Cuando los guanelianos llegaron a
México DF, se fueron a uno de los extremos de la ciudad y allí decidieron hacer
algo por los pobres. Junto al infame poblado de las Lomas, un secarral áspero
donde los haya, en el barrio de San Miguel de Teotongo, allí donde Cristo
perdió el zapato, o donde Cristo se detuvo, pensando que no podía haber nadie
más allá a quien evangelizar.
Cuando uno llega al aeropuerto del
DF, y para un taxi para que lo lleve a San Miguel de Teotongo, el taxista,
amable o tajante, le dirá que él no sube hasta ese lugar. Cuando mi amigo,
Alfredo Montiel, profesor en el barrio de la Condesa, me vino a buscar para
enseñarme el casco histórico de México un domingo, me confesó que había tardado
en coche casi dos horas y que nunca hubiera podido imaginar que esto existía en
su país y en su ciudad.
Los guanelianos se instalaron aquí,
en este cerro empinado y extremo de la ciudad de México. En este barrio de
inmundicias por el suelo y construcciones ilegales que otros mexicanos llegados
de otros puntos del país levantaban donde podían y como podían. Pero los
misioneros cometieron un error de bulto nada más llegar: construir un recio casoplón
de considerable altura en un barrio de casas bajas y maltrechas. No fueron
ellos, en verdad, sino una imposición desde Italia. Ya se sabe que el mal del
ladrillo es un virus que sufren casi todos los italianos cuando salen al extranjero.
Donde van, tienen que recrear una pequeña Italia: la pasta, el Corriere de la
Sera, la lengua italiana y la manía de los casoplones.
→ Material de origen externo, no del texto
(** The ranking half of [_calculate_period_rps] (from [if not
    period_returns] on). *)
Definition rank_returns (period_returns : dict float64) : dict Q :=
  match period_returns with
  | [] => []
  | _ =>
      let sorted_returns := sorted_reverse snd F64.ltb period_returns in
      let total_stocks := length sorted_returns in
      fold_left
        (fun rps_scores '(i, (code, _)) =>
           dict_set code (rps_score total_stocks i) rps_scores)
        (enumerate sorted_returns) []
  end.

Definition _calculate_period_rps (stock_data : dict DataFrame) (period : nat)
  : dict Q :=
  rank_returns (period_returns stock_data period).

(** [_calculate_industry_period_rps] repeats [_calculate_period_rps] line
    for line on the industry frames. *)
Definition _calculate_industry_period_rps
  (industry_data : dict DataFrame) (period : nat) : dict Q :=
  rank_returns (period_returns industry_data period).

(** ** Composite scorer *)

(** [str(n)] for a non-negative Python [int]. *)
Definition str (n : nat) : string :=
  DecimalString.NilEmpty.string_of_uint (Nat.to_uint n).

(** [sep.join(parts)] *)
Fixpoint join (sep : string) (parts : list string) : string :=
  match parts with
  | [] => ""
  | [p] => p
  | p :: rest => p ++ sep ++ join sep rest
  end.

(** No ["-"] occurs in the string. *)
Fixpoint dash_free (s : string) : bool :=
  match s with
  | EmptyString => true
  | String c s' => negb (Ascii.eqb c "-") && dash_free s'
  end.

(** A tail of a joined string: empty, or starting with the separator. *)
Definition dash_tail (s : string) : Prop :=
  s = "" \/ exists s', s = String "-" s'.

(** [f'rps_{period}'] *)
Definition period_key (period : nat) : string := "rps_" ++ str period.

(** The literal [weights] table of [_calculate_composite_rps]. *)
Definition weights : list (nat * Q) :=
  [(5, (4 # 10)%Q); (10, (3 # 10)%Q); (20, (2 # 10)%Q); (60, (1 # 10)%Q)].

(** [weights.get(period, default)] *)
Definition weights_get (period : nat) (default : Q) : Q :=
  match find (fun kv => Nat.eqb (fst kv) period) weights with
  | Some kv => snd kv
  | None => default
  end.

(** [s.add(code)] on a [set] kept as a duplicate-free list.  Python leaves
    the iteration order of a set of strings unspecified; first-insertion
    order is used here and no statement below depends on it. *)
Definition set_add (code : string) (s : list string) : list string :=
  if existsb (String.eqb code) s then s else s ++ [code].

(** [s.update(codes)] *)
Definition set_update (s : list string) (codes : list string) : list string :=
  fold_left (fun s code => set_add code s) codes s.

(** The first loop of [_calculate_composite_rps].  The argument is typed
    as annotated, [Dict[str, Dict[str, float]]], so the [isinstance] test
    always succeeds. *)
Definition all_codes (rps_results : dict (dict Q)) : list string :=
  fold_left (fun s period_rps => set_update s (keys period_rps))
            (values rps_results) [].

(** The body of the inner loop over [periods] for one [code], acting on
    the pair [(total_score, total_weight)]. *)
Definition add_period (rps_results : dict (dict Q)) (periods : list nat)
  (code : string) (acc : Q * Q) (period : nat) : Q * Q :=
  let '(total_score, total_weight) := acc in
  match dict_get (period_key period) rps_results with
  | Some period_rps =>
      match dict_get code period_rps with
      | Some score =>
          let weight :=
            weights_get period (1 / inject_Z (Z.of_nat (length periods)))%Q
          in (total_score + score * weight, total_weight + weight)%Q
      | None => (total_score, total_weight)
      end
  | None => (total_score, total_weight)
  end.

Definition accumulate (rps_results : dict (dict Q)) (periods : list nat)
  (code : string) : Q * Q :=
  fold_left (add_period rps_results periods code) periods (0, 0)%Q.

Definition _calculate_composite_rps (rps_results : dict (dict Q))
  (periods : list nat) : dict Q :=
  fold_left
    (fun composite_rps code =>
       let '(total_score, total_weight) :=
         accumulate rps_results periods code in
       if Qltb 0 total_weight
       then dict_set code (total_score / total_weight)%Q composite_rps
       else composite_rps)
    (all_codes rps_results) [].

Definition _calculate_industry_composite_rps := _calculate_composite_rps.

(** *** The composite score as the specification words it

    [percentile_of] is the percentile of an entity in a requested period,
    if it has one; [qualifying] lists the pairs (percentile, weight) of the
    requested periods where it has one; [weighted_average] is
    [sum (percentile_p * weight_p) / sum weight_p]. *)

Definition fallback_weight (periods : list nat) : Q :=
  (1 / inject_Z (Z.of_nat (length periods)))%Q.

Definition weight_of (periods : list nat) (period : nat) : Q :=
  weights_get period (fallback_weight periods).

Definition percentile_of (rps_results : dict (dict Q)) (code : string)
  (period : nat) : option Q :=
  match dict_get (period_key period) rps_results with
  | Some period_rps => dict_get code period_rps
  | None => None
  end.

Definition terms_of (rps_results : dict (dict Q)) (code : string)
  (weight : nat -> Q) (periods : list nat) : list (Q * Q) :=
  flat_map
    (fun period =>
       match percentile_of rps_results code period with
       | Some score => [(score, weight period)]
       | None => []
       end)
    periods.

Definition qualifying (rps_results : dict (dict Q)) (periods : list nat)
  (code : string) : list (Q * Q) :=
  terms_of rps_results code (weight_of periods) periods.

Definition sigma (xs : list Q) : Q := fold_right Qplus 0%Q xs.

Definition weighted_average (terms : list (Q * Q)) : Q :=
  (sigma (map (fun t => fst t * snd t) terms) / sigma (map snd terms))%Q.

(** ** Strength levels *)

(** The six labels returned by [_get_single_strength_level]:
    极强, 强势, 较强, 中等, 较弱, 弱势. *)
Inductive strength : Type :=
| VeryStrong
| Strong
| FairlyStrong
| Medium
| FairlyWeak
| Weak.

Definition _get_single_strength_level (rps_score : Q) : strength :=
  if Qle_bool 90 rps_score then VeryStrong
  else if Qle_bool 80 rps_score then Strong
  else if Qle_bool 60 rps_score then FairlyStrong
  else if Qle_bool 40 rps_score then Medium
  else if Qle_bool 20 rps_score then FairlyWeak
  else Weak.

Definition _get_strength_levels (composite_rps : dict Q) : dict strength :=
  fold_left
    (fun strength_levels '(code, rps_score) =>
       dict_set code (_get_single_strength_level rps_score) strength_levels)
    composite_rps [].

(** ** Ranking service *)

(** One entry of the list built by [get_rps_ranking]; the key
    ['strength_level'] exists only once the entry has been ranked. *)
Record ranking_item : Type := {
  code : string;
  item_score : Q;
  rank : nat;
  strength_level : option strength
}.

(** [l[:n]] for a Python integer [n]. *)
Definition slice_to {A : Type} (l : list A) (n : Z) : list A :=
  if (n <? 0)%Z then firstn (Z.to_nat (Z.of_nat (length l) + n)) l
  else firstn (Z.to_nat n) l.

(** [l[-n:]] for a positive literal [n]. *)
Definition slice_last {A : Type} (l : list A) (n : nat) : list A :=
  skipn (length l - n) l.

(** The entries of [ranking[:top_n]] are the objects the loop mutates, so
    the returned slice carries the ranks and levels.  The scores are finite
    numbers, as every score map built by this analyzer is; a map holding
    [nan], which [<] does not order, is outside this definition. *)
Definition get_rps_ranking (rps_data : dict Q) (top_n : Z)
  : list ranking_item :=
  try_except
    (let ranking :=
       map (fun '(c, rps_score) =>
              {| code := c; item_score := rps_score; rank := 0;
                 strength_level := None |}) rps_data in
     let ranking := sorted_reverse item_score Qltb ranking in
     Ok (map (fun '(i, item) =>
                {| code := code item; item_score := item_score item;
                   rank := i + 1;
                   strength_level :=
                     Some (_get_single_strength_level (item_score item)) |})
             (enumerate (slice_to ranking top_n))))
    (fun _ => []).

(** [output] is [input] put in descending order of the values by a stable
    sort: the same entries, no entry before a strictly greater one, and the
    entries of each tie class in their input order. *)
Definition stable_descending {V : Type} (ltb same : V -> V -> bool)
  (input output : dict V) : Prop :=
  Permutation input output
  /\ StronglySorted (fun a b => ltb (snd a) (snd b) = false) output
  /\ forall v, filter (fun e => same v (snd e)) output
               = filter (fun e => same v (snd e)) input.

(** The pair a ranking entry was built from. *)
Definition entry_of (item : ranking_item) : string * Q :=
  (code item, item_score item).

(** ** Rotation analysis *)

Record rotation_item : Type := {
  industry : string;
  short_rps : Q;
  long_rps : Q;
  momentum : Q
}.

Inductive signal : Type :=
| strong_rotation
| mild_rotation
| trend_continuation
| neutral.

Record rotation : Type := {
  hot_industries : list rotation_item;
  cold_industries : list rotation_item;
  rotation_signal : signal
}.

(** The loop over [short_rps.keys()]; entries are appended in that order. *)
Definition rotation_opportunities (short long : dict Q) : list rotation_item :=
  flat_map
    (fun '(c, short_score) =>
       match dict_get c long with
       | Some long_score =>
           [{| industry := c; short_rps := short_score;
               long_rps := long_score;
               momentum := (short_score - long_score)%Q |}]
       | None => []
       end)
    short.

(** The entities compared by the rotation analysis: the keys of the short
    map that are also in the long map. *)
Definition common_entities (short long : dict Q) : list string :=
  filter (fun c => dict_mem c long) (keys short).

(** Orders on a list of rotation records. *)
Definition descending_momentum (l : list rotation_item) : Prop :=
  StronglySorted (fun a b => momentum b <= momentum a)%Q l.

Definition ascending_momentum (l : list rotation_item) : Prop :=
  StronglySorted (fun a b => momentum a <= momentum b)%Q l.

Definition Qsum (l : list Q) : Q := fold_left Qplus l 0%Q.

(** [np.mean(xs)]: [None] stands for the [nan] of an empty list. *)
Definition np_mean (xs : list Q) : option Q :=
  match xs with
  | [] => None
  | _ => Some (Qsum xs / inject_Z (Z.of_nat (length xs)))%Q
  end.

Definition classify_momentum (avg_momentum : option Q) : signal :=
  match avg_momentum with
  | None => neutral
  | Some m =>
      if Qltb 10 m then strong_rotation
      else if Qltb 5 m then mild_rotation
      else if Qltb m (-5) then trend_continuation
      else neutral
  end.

(** [_analyze_industry_rotation] from the two percentile maps on. *)
Definition analyze_rotation (short long : dict Q) : rotation :=
  let sorted_opportunities :=
    sorted_reverse momentum Qltb (rotation_opportunities short long) in
  {| hot_industries := firstn 5 sorted_opportunities;
     cold_industries := slice_last sorted_opportunities 5;
     rotation_signal :=
       classify_momentum (np_mean (map momentum sorted_opportunities)) |}.

(** [periods[0]] and [periods[-1]] *)
Definition list_index {A : Type} (l : list A) (i : Z) : result A :=
  let n := Z.of_nat (length l) in
  let j := if (i <? 0)%Z then (n + i)%Z else i in
  if ((j <? 0) || (n <=? j))%Z then Raise IndexError
  else match nth_error l (Z.to_nat j) with
       | Some v => Ok v
       | None => Raise IndexError
       end.

Definition _analyze_industry_rotation (industry_data : dict DataFrame)
  (periods : list nat) : rotation :=
  try_except
    (first <- list_index periods 0 ;;
     last <- list_index periods (-1) ;;
     let short := _calculate_industry_period_rps industry_data first in
     let long := _calculate_industry_period_rps industry_data last in
     Ok (analyze_rotation short long))
    (fun _ => {| hot_industries := []; cold_industries := [];
                 rotation_signal := neutral |}).

(** ** Cache *)

(** A [datetime] is a number of microseconds since an epoch. *)
Definition datetime : Type := Z.

(** A [timedelta], normalised as Python stores it:
    [0 <= seconds < 86400] and [0 <= microseconds < 1000000]. *)
Record timedelta : Type := {
  days : Z;
  seconds : Z;
  microseconds : Z
}.

Definition us_per_second : Z := 1000000.
Definition us_per_day : Z := 86400 * us_per_second.

(** [a - b] on datetimes *)
Definition datetime_sub (a b : datetime) : timedelta :=
  let d := (a - b)%Z in
  {| days := (d / us_per_day)%Z;
     seconds := ((d mod us_per_day) / us_per_second)%Z;
     microseconds := (d mod us_per_second)%Z |}.

(** [timedelta.total_seconds()], the elapsed time as a rational. *)
Definition total_seconds (t : timedelta) : Q :=
  (inject_Z (days t * 86400 + seconds t) + Qmake (microseconds t) 1000000)%Q.

Definition cache_key (periods : list nat) : string :=
  "industry_rps_" ++ join "-" (map str periods).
Si olvidamos este pecado, la llegada
de los guanelianos al barrio de México DF, como a Amozoc-Puebla, ha supuesto una
mejora considerable en las condiciones de la población más cercana. Atención a
las personas con discapacidad intelectual, Techos fraternos para los abuelos,
guardería para hijos de madres solteras trabajadoras, pequeño ambulatorio y
farmacia, campamentos para niños en verano, atención a los adolescentes,
promoción social a través de la parroquia samaritana, entrega de ‘despensas’ y de alimentos, visita a las
casas de las familias desfavorecidas. Y así un montón de pequeñas acciones.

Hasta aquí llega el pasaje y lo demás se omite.